SUPPLIED MATERIAL.
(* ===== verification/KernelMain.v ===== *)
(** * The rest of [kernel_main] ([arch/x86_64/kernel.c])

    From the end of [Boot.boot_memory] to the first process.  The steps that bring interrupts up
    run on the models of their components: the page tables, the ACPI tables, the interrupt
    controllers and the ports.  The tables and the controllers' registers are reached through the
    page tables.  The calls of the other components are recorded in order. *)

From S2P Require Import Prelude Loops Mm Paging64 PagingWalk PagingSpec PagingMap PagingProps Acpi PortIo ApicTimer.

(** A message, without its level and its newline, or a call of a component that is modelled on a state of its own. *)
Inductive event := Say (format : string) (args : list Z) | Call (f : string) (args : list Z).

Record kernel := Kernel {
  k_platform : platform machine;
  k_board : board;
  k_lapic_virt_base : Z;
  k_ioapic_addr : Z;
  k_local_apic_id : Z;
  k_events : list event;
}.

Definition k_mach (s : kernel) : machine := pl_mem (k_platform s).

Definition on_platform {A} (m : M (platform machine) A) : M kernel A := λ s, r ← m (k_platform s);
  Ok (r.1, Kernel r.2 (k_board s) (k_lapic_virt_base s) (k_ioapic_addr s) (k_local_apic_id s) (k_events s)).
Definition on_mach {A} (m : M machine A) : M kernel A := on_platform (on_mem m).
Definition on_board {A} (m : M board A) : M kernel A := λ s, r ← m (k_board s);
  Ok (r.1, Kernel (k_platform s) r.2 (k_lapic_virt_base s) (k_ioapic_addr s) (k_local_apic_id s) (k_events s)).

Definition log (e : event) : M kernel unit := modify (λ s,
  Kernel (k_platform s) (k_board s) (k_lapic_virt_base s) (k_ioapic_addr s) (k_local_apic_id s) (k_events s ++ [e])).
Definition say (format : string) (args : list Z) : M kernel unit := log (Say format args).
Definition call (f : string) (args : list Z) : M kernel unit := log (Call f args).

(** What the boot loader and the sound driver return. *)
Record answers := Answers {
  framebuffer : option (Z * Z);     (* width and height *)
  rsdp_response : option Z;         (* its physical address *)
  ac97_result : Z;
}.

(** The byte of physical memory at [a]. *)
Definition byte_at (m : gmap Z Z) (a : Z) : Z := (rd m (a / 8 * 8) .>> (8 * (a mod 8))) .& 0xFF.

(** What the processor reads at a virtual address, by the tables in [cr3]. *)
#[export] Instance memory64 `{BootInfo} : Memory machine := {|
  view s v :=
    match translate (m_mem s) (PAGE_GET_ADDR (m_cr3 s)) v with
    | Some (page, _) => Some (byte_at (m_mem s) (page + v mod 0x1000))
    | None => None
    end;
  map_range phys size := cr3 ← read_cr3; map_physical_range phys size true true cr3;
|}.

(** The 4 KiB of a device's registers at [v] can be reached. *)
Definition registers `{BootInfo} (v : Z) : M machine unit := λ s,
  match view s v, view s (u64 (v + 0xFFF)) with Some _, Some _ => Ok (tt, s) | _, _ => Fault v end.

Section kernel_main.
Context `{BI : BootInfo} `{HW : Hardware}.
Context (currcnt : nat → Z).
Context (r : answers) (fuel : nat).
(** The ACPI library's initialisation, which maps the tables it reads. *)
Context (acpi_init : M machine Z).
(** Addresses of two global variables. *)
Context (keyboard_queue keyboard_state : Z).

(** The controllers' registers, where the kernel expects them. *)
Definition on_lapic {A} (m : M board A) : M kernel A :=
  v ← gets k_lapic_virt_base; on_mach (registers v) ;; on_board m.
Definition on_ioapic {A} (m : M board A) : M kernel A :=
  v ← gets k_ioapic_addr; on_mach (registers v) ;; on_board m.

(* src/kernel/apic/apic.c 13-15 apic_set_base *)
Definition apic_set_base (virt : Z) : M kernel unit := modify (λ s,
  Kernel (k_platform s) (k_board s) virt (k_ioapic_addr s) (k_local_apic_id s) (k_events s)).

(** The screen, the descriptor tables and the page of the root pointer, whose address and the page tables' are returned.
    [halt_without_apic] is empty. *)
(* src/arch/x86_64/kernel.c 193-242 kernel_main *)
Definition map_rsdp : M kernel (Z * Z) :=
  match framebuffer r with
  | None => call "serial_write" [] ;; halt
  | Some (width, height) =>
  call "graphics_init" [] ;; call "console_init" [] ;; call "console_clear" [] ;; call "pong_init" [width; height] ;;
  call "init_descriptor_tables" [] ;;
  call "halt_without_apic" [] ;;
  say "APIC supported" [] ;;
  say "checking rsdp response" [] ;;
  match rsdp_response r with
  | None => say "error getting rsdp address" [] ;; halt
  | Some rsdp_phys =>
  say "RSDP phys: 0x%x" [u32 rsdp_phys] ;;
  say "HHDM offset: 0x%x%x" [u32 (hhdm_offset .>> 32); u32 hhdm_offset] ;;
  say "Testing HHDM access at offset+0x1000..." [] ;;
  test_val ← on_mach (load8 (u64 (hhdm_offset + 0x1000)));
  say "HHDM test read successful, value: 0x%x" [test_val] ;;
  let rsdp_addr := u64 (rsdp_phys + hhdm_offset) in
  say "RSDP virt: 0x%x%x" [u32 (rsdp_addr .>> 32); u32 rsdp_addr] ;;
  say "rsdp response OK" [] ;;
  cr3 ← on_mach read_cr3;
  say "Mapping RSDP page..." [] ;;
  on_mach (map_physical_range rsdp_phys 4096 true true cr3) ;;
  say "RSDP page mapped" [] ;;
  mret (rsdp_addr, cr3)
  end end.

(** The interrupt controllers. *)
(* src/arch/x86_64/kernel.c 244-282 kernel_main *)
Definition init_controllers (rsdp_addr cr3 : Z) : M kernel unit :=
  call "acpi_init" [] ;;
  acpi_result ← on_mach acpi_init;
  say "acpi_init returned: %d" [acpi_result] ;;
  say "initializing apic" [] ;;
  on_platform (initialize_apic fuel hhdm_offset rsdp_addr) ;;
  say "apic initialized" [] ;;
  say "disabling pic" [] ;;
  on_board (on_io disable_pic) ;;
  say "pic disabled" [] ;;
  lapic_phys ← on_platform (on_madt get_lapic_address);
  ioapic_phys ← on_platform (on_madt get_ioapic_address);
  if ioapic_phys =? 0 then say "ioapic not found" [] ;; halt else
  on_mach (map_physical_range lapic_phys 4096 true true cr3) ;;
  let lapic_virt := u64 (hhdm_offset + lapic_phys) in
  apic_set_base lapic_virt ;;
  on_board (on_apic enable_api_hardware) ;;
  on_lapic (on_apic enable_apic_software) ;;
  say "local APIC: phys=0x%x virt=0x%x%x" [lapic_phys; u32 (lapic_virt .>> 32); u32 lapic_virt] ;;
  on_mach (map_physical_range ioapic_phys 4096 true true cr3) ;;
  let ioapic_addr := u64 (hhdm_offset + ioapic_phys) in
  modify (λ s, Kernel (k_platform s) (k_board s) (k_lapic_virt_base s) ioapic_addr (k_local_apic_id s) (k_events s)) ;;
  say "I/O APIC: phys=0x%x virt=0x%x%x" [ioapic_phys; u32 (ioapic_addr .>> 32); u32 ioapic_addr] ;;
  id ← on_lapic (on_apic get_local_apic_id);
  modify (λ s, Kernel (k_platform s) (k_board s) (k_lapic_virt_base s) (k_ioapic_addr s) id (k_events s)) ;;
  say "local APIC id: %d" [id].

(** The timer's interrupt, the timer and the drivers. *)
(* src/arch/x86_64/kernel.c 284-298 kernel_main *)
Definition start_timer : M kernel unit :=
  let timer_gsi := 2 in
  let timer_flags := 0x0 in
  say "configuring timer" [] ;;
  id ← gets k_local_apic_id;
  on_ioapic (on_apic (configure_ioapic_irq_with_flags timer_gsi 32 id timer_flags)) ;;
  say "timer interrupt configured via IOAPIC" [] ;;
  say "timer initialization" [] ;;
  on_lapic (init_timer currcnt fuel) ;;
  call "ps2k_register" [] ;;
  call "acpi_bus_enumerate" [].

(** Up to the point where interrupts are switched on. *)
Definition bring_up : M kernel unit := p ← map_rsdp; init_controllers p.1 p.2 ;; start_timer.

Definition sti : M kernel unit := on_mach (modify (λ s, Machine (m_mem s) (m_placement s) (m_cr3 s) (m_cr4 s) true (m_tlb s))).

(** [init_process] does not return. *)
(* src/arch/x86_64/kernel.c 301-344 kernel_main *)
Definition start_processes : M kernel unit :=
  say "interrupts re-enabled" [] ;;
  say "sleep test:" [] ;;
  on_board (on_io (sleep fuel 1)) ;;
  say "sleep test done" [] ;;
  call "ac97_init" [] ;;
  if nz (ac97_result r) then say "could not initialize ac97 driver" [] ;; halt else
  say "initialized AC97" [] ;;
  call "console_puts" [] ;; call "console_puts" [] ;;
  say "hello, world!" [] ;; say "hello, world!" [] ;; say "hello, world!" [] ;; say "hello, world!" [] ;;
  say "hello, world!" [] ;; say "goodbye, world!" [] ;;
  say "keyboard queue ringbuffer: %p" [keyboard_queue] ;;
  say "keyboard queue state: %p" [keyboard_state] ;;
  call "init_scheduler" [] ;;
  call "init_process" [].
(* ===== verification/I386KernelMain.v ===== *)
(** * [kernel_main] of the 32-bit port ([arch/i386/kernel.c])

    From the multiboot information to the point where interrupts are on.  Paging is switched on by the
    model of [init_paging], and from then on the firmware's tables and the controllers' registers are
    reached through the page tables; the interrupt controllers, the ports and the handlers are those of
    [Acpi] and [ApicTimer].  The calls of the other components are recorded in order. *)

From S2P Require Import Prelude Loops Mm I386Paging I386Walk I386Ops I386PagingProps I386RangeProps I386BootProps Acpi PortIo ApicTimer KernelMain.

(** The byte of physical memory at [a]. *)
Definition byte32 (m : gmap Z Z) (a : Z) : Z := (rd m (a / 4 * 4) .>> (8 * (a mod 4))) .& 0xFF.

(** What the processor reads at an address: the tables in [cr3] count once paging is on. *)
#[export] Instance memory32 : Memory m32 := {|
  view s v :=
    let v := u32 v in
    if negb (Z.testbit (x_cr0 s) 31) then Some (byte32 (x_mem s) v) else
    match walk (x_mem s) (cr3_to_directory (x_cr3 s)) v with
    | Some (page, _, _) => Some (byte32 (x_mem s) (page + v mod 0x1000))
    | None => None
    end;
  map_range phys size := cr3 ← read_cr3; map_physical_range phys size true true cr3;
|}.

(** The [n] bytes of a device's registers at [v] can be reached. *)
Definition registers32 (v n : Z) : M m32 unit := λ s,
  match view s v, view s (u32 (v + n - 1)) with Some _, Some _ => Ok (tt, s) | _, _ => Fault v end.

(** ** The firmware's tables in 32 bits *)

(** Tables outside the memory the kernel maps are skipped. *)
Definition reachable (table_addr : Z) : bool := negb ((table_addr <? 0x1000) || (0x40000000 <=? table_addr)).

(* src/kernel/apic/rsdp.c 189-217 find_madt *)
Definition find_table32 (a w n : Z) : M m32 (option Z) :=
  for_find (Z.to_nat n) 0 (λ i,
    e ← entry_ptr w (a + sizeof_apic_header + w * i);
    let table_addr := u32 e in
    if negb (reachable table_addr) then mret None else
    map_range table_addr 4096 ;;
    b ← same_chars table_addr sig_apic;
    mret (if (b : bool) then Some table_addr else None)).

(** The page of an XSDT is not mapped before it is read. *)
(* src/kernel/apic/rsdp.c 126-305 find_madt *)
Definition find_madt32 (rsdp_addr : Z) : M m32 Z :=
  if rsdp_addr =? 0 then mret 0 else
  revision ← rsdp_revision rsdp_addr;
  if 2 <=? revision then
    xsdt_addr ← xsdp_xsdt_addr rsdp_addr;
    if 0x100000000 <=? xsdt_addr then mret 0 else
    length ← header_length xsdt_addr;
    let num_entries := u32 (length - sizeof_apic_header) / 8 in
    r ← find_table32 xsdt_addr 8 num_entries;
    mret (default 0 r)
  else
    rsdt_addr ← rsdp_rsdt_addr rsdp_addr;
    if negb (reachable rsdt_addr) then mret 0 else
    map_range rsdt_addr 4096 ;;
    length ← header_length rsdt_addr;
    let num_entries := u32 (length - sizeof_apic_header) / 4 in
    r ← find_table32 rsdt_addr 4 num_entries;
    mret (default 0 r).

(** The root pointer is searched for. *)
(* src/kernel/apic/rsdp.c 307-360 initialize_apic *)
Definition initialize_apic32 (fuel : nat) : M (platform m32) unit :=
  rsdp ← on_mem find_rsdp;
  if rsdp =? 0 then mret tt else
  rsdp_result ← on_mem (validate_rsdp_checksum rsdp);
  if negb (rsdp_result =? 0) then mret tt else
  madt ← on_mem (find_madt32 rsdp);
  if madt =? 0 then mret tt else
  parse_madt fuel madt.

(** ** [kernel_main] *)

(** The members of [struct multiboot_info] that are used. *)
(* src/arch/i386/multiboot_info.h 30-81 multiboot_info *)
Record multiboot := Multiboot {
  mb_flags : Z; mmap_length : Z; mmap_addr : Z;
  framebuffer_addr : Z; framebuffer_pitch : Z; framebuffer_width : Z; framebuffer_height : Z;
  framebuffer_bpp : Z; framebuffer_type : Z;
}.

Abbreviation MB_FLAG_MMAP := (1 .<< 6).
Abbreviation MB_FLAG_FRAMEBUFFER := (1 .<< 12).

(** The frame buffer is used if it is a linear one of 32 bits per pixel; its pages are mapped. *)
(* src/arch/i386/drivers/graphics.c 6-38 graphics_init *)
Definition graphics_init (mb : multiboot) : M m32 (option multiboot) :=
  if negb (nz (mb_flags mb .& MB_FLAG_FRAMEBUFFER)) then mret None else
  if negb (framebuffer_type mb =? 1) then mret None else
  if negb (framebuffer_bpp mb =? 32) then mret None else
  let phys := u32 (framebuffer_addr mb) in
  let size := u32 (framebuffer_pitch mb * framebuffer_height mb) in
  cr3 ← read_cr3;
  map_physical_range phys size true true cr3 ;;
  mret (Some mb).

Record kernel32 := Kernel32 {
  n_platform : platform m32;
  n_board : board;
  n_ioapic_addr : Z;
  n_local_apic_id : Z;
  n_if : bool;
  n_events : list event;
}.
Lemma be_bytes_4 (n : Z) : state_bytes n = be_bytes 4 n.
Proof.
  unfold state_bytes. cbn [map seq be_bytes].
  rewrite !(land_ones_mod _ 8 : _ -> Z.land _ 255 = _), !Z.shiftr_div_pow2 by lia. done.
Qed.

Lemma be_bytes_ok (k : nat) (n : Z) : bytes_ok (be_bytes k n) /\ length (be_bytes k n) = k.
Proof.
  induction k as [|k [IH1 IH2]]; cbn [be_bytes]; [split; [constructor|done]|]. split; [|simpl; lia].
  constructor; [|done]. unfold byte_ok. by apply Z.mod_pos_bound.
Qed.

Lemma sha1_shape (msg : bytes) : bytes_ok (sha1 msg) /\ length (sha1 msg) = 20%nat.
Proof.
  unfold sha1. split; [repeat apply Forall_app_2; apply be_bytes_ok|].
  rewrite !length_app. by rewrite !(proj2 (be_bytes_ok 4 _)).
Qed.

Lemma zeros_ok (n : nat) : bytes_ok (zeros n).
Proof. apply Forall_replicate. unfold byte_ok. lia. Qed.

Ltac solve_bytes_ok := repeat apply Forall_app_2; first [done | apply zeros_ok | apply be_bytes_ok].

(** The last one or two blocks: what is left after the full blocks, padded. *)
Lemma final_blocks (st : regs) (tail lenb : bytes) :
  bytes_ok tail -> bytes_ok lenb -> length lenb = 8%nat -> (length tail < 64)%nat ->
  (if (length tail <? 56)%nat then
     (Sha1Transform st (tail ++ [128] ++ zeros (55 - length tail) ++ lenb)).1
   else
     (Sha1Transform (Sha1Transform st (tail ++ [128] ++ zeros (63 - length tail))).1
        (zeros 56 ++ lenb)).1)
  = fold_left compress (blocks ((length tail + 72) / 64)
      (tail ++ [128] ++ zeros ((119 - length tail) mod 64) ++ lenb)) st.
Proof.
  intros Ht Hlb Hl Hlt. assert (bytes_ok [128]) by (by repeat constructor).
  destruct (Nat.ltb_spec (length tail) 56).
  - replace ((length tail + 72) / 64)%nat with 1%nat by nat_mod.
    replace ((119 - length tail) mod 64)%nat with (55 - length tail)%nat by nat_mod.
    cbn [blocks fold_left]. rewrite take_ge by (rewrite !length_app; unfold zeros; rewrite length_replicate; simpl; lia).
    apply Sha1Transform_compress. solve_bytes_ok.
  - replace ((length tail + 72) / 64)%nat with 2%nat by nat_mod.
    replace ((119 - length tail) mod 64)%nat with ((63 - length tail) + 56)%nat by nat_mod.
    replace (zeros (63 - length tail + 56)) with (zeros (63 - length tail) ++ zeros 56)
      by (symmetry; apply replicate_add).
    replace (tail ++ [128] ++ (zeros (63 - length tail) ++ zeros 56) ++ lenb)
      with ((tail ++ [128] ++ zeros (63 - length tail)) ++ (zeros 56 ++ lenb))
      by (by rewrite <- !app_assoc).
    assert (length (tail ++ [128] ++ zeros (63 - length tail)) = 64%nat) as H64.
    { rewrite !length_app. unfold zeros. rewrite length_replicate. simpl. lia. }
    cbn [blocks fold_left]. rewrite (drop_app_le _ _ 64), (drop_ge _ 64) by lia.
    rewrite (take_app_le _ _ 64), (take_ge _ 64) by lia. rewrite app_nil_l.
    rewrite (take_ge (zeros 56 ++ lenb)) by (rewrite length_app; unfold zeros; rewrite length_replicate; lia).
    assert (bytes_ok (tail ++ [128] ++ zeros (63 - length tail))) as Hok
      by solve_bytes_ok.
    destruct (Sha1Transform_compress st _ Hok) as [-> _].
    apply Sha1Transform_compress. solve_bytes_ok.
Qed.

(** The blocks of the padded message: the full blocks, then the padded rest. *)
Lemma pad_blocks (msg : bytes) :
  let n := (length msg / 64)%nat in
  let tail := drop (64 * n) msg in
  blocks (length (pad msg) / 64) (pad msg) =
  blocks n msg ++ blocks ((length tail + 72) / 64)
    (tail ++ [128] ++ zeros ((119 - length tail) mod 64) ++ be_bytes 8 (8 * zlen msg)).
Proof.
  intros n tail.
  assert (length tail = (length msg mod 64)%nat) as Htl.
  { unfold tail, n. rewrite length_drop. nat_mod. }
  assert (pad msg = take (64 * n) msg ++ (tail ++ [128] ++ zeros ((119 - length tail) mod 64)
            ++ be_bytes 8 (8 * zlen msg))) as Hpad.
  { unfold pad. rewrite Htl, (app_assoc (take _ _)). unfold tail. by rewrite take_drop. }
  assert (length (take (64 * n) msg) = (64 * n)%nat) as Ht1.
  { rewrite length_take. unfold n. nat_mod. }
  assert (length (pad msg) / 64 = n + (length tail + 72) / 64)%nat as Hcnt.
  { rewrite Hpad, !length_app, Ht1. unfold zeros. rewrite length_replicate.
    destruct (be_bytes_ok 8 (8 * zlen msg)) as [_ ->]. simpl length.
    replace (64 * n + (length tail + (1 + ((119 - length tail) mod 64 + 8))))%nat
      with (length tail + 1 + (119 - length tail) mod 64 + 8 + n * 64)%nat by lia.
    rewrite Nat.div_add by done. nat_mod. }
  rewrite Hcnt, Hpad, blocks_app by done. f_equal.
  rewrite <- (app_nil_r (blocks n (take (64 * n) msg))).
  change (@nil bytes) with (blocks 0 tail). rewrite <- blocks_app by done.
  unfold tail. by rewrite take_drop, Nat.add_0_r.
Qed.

THE PROBLEM. Begin with the top line of the material and go as far as the line with "(** A message, without". Set down those lines exactly, both ends included, and nothing more.

ANSWER TO THE EXERCISE.
(* ===== verification/KernelMain.v ===== *)
(** * The rest of [kernel_main] ([arch/x86_64/kernel.c])

    From the end of [Boot.boot_memory] to the first process.  The steps that bring interrupts up
    run on the models of their components: the page tables, the ACPI tables, the interrupt
    controllers and the ports.  The tables and the controllers' registers are reached through the
    page tables.  The calls of the other components are recorded in order. *)

From S2P Require Import Prelude Loops Mm Paging64 PagingWalk PagingSpec PagingMap PagingProps Acpi PortIo ApicTimer.

(** A message, without its level and its newline, or a call of a component that is modelled on a state of its own. *)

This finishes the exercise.